The Office of the U.S. Trade Representative on Tuesday (Dec. 8) requested consultations with China at the World Trade Organization over allegedly discriminatory value-added tax (VAT) measures affecting regional jets and other smaller aircraft that have been in effect in various iterations since 2000.
Inside U.S. Trade | December 8, 2015
The measures at issue subject imported foreign aircraft weighing 25 metric tons or less to a 17 percent VAT but exempt Chinese-made aircraft in that class from the tax, according to U.S. trade officials. The U.S. over the past three years has exported roughly half a billion dollars worth of trade in these smaller aircraft, one official said.
The measures do not affect the large civil aircraft sold by Boeing, and also do not directly apply to aerospace parts manufacturers.

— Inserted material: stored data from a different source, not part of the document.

(** Two sequences, each with its capacity. *)
Definition call_spec (c : bq_call) (s : (Z * list T) * (Z * list T)) : bq_out * ((Z * list T) * (Z * list T)) :=
  match c with
  | On true o => let (r, l) := exec_spec (fst (fst s)) o (snd (fst s)) in (r, ((fst (fst s), l), snd s))
  | On false o => let (r, l) := exec_spec (fst (snd s)) o (snd (snd s)) in (r, (fst s, (fst (snd s), l)))
  | OSwap => (RNone, (snd s, fst s))
  end.

Fixpoint run {S : Type} (exec : bq_call -> S -> bq_out * S) (os : list bq_call) (s : S)
  : list bq_out * S :=
  match os with
  | [] => ([], s)
  | o :: os => let (r, s) := exec o s in let (rs, s) := run exec os s in (r :: rs, s)
  end.

Lemma zget_of_nat (l : list T) i : zget l (Z.of_nat i) = l !! i.
Proof. unfold zget. rewrite (proj2 (Z.ltb_ge _ _)) by lia. by rewrite Nat2Z.id. Qed.

Lemma head_reverse (l : list T) : head (reverse l) = last l.
Proof. destruct l as [|x l _] using rev_ind; [done|]. by rewrite reverse_snoc, last_snoc. Qed.

(** [push()] is [push(T())], and its pointer is to the new object. *)
Lemma push_new_push q l : bq_repr q l ->
  push_new dflt q = (if fst (push dflt q) then Some (_mod (u32 (_start q + _count q)) (_cap q)) else None, snd (push dflt q)) /\
  pointee (fst (push_new dflt q)) (snd (push_new dflt q)) = if zlen l <? _cap q then Some dflt else None.
Proof.
  intros Hr. unfold push_new, push. rewrite <- (repr_count q l Hr). case_if; [|done]. split; [done|]. zbool. cbn [fst snd].
  unfold pointee. cbn [mbind option_bind]. rewrite slots_set_slot. pose proof (repr_bounds q l Hr). rewrite (mod_slot q l) by (done || lia). pose proof Hr as (_ & _ & Hl & _).
  change (slots (set_count _ q)) with (slots q). rewrite zget_zset_eq; [done|]. rewrite Hl. apply (slot_range q l); [done|lia].
Qed.

Lemma push_top_new_push q l : bq_repr q l ->
  snd (push_top_new dflt q) = snd (push_top dflt q) /\
  pointee (fst (push_top_new dflt q)) (snd (push_top_new dflt q)) = if zlen l <? _cap q then Some dflt else None.
Proof.
  intros Hr. unfold push_top_new, push_top. rewrite <- (repr_count q l Hr). case_if; [|done]. split; [done|]. zbool. cbn [fst snd].
  unfold pointee. cbn [mbind option_bind]. rewrite slots_set_slot. pose proof (repr_bounds q l Hr). pose proof Hr as (_ & _ & Hl & _).
  match goal with |- context [zset ?i _ (slots ?x)] => change (slots x) with (slots q); rewrite zget_zset_eq end; [done|].
  rewrite Hl. cbn [_start set_count set_start]. case_if; zbool; rewrite u32_small; lia.
Qed.

Lemma pop_exec q l : bq_repr q l ->
  fst (pop q) = negb (zlen l =? 0) /\ bq_repr (snd (pop q)) (tail l) /\ _cap (snd (pop q)) = _cap q.
Proof.
  intros Hr. pose proof (pop_repr q l Hr) as H. pose proof (repr_count q l Hr) as Hc. rewrite <- Hc. unfold pop in *.
  case_if; simpl in *; [|by destruct H].
  zbool. assert (l = []) as ->; [|done]. apply length_zero_iff_nil. unfold zlen in *. lia.
Qed.

Lemma pop_bottom_exec q l : bq_repr q l ->
  pop_bottom q = (negb (zlen l =? 0), snd (pop_bottom_to q)) /\ fst (pop_bottom_to q) = last l /\
  bq_repr (snd (pop_bottom_to q)) (removelast l) /\ _cap (snd (pop_bottom_to q)) = _cap q.
Proof.
  intros Hr. destruct l as [|x l _] using rev_ind.
  - pose proof (repr_count q [] Hr) as Hc. rewrite zlen_nil in Hc. unfold pop_bottom, pop_bottom_to. by rewrite Hc.
  - destruct (pop_bottom_repr q l x Hr) as (H0 & H1 & H2). rewrite last_snoc, removelast_last, zlen_app, zlen_cons, zlen_nil.
    pose proof (zlen_nonneg l). rewrite (proj2 (Z.eqb_neq _ _)) by lia. split_and!; [done..|]. unfold pop_bottom_to. by case_if.
Qed.

Lemma exec_refines o q l :
  bq_repr q l -> 0 < _cap q ->
  fst (exec_impl o q) = fst (exec_spec (_cap q) o l) /\
  bq_repr (snd (exec_impl o q)) (snd (exec_spec (_cap q) o l)) /\
  _cap (snd (exec_impl o q)) = _cap q.
Proof.
  intros Hr Hcap. pose proof (repr_count q l Hr) as Hc. unfold exec_impl, exec_spec.
  assert (forall x, fst (push x q) = (zlen l <? _cap q) /\ bq_repr (snd (push x q)) (if zlen l <? _cap q then l ++ [x] else l) /\ _cap (snd (push x q)) = _cap q) as Hpush.
  { intros x. pose proof (push_repr x q l Hr) as H. unfold push in *. rewrite Hc in *. by case_if; simpl in *; [destruct H|]. }
  assert (forall x, fst (push_top x q) = (zlen l <? _cap q) /\ bq_repr (snd (push_top x q)) (if zlen l <? _cap q then x :: l else l) /\ _cap (snd (push_top x q)) = _cap q) as Htop.
  { intros x. pose proof (push_top_repr x q l Hr) as H. unfold push_top in *. rewrite Hc in *. by case_if; simpl in *; [destruct H|]. }
  destruct (pop_exec q l Hr) as (P1 & P2 & P3). destruct (pop_bottom_exec q l Hr) as (B0 & B1 & B2 & B3).
  destruct o as [x|x| |x| | | | | | | |i| |i| | | | ].
  - destruct (Hpush x) as (H1 & H2 & H3). destruct (push x q); simpl in *. subst b. by case_if.
  - pose proof (elim_push_repr x q l Hr Hcap) as H. rewrite (full_repr q l Hr) in H.
    pose proof (repr_bounds q l Hr). unfold elim_push in *. rewrite Hc in *.
    destruct (zlen l <? _cap q) eqn:?; zbool; simpl.
    + by rewrite (proj2 (Z.eqb_neq _ _)) in H by lia.
    + by rewrite (proj2 (Z.eqb_eq _ _)) in H by lia.
  - destruct (Hpush dflt) as (H1 & H2 & H3). destruct (push_new_push q l Hr) as (E & Ep). rewrite E in *. cbn [fst snd] in *. rewrite Ep. by case_if.
  - destruct (Htop x) as (H1 & H2 & H3). destruct (push_top x q); simpl in *. subst b. by case_if.
  - destruct (Htop dflt) as (H1 & H2 & H3). destruct (push_top_new_push q l Hr) as (E & Ep). rewrite <- E in *.
    destruct (push_top_new dflt q); cbn [fst snd] in *. rewrite Ep. by case_if.
  - destruct (pop q); simpl in *. by subst.
  - by rewrite (pop_to_pop q l Hr).
  - by rewrite B0.
  - destruct (pop_bottom_to q); simpl in *. by subst.
  - split_and!; [done|by eapply clear_repr|].
    pose proof (clear_loop_slots (Z.to_nat (_count q)) q l Hr) as [H _];
      [pose proof (repr_bounds q l Hr); lia|].
    by injection H.
  - simpl. by rewrite (top_repr q l).
  - simpl. rewrite (top_at_repr q l), zget_of_nat by (done || lia). done.
  - simpl. by rewrite (bottom_repr q l), head_reverse.
  - simpl. rewrite (bottom_at_repr q l), zget_of_nat by (done || lia). done.
  - simpl. unfold empty. by rewrite Hc.
  - simpl. rewrite (full_repr q l Hr), Z.eqb_sym. done.
  - simpl. unfold size. by rewrite Hc.
  - done.
Qed.

Definition both_repr (s : bounded_queue T * bounded_queue T) (t : (Z * list T) * (Z * list T)) : Prop :=
  (bq_repr (fst s) (snd (fst t)) /\ fst (fst t) = _cap (fst s)) /\ (bq_repr (snd s) (snd (snd t)) /\ fst (snd t) = _cap (snd s)).

Lemma call_refines c s t : both_repr s t -> 0 < _cap (fst s) -> 0 < _cap (snd s) ->
  fst (call_impl c s) = fst (call_spec c t) /\ both_repr (snd (call_impl c s)) (snd (call_spec c t)) /\
  0 < _cap (fst (snd (call_impl c s))) /\ 0 < _cap (snd (snd (call_impl c s))).
Proof.
  destruct s as [q1 q2], t as [[c1 l1] [c2 l2]]. unfold both_repr. cbn [fst snd]. intros ((R1 & ->) & (R2 & ->)) H1 H2.
  destruct c as [[] o|]; cbn [call_impl call_spec fst snd].
  - destruct (exec_refines o q1 l1 R1 H1) as (E & R & C). destruct (exec_impl o q1), (exec_spec _ o l1). cbn in *. rewrite C. by subst.
  - destruct (exec_refines o q2 l2 R2 H2) as (E & R & C). destruct (exec_impl o q2), (exec_spec _ o l2). cbn in *. rewrite C. by subst.
  - by destruct q1, q2.
Qed.

(** C33: the ring buffer is a bounded double-ended queue.  For two queues of any
    capacity from 1 to 2^31, any sequence of operations (pushes at both ends,
    of an item or of a new object, evicting or not; pops at both ends with and
    without an output argument; clears, swaps of the two, all accessors)
    returns exactly what the same sequence returns on two plain lists of at
    most [_cap] items, and leaves the buffers representing those lists. *)
Theorem bounded_queue_refines_list os q1 l1 q2 l2 :
  bq_repr q1 l1 -> bq_repr q2 l2 -> 0 < _cap q1 -> 0 < _cap q2 ->
  let (ri, s) := run call_impl os (q1, q2) in
  let (rs, t) := run call_spec os ((_cap q1, l1), (_cap q2, l2)) in
  ri = rs /\ both_repr s t.
Proof.
  intros R1 R2. assert (both_repr (q1, q2) ((_cap q1, l1), (_cap q2, l2))) as R by done. change (_cap q1) with (_cap (fst (q1, q2))) at 1.
  change (_cap q2) with (_cap (snd (q1, q2))) at 1. revert R. generalize (q1, q2) as s. generalize ((_cap q1, l1), (_cap q2, l2)) as t. clear.
  induction os as [|o os IH]; intros t s Hr H1 H2; [done|]. cbn [run].
  destruct (call_refines o s t Hr H1 H2) as (E & Hr' & H1' & H2').
  destruct (call_impl o s) as [r s1], (call_spec o t) as [r' t1]. cbn in *. subst r'.
  specialize (IH t1 s1 Hr' H1' H2'). destruct (run call_impl os s1), (run call_spec os t1). by destruct IH as [-> ?].
Qed.
End refinement.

But officials drove home the argument that parts makers would be indirectly affected by lost sales of aircraft to China, which is trying to promote its own “national champion,” the Commercial Aircraft Corporation of China or COMAC.
The consultation request, submitted to China on Tuesday morning in Geneva, charges that the measures violate several articles of the General Agreement on Tariffs and Trade (GATT) that prohibit discriminatory taxation policies and require WTO members to accord imported products treatment no less favorable than that accorded to domestic products. Specifically, it references GATT Articles III:2 and III:4.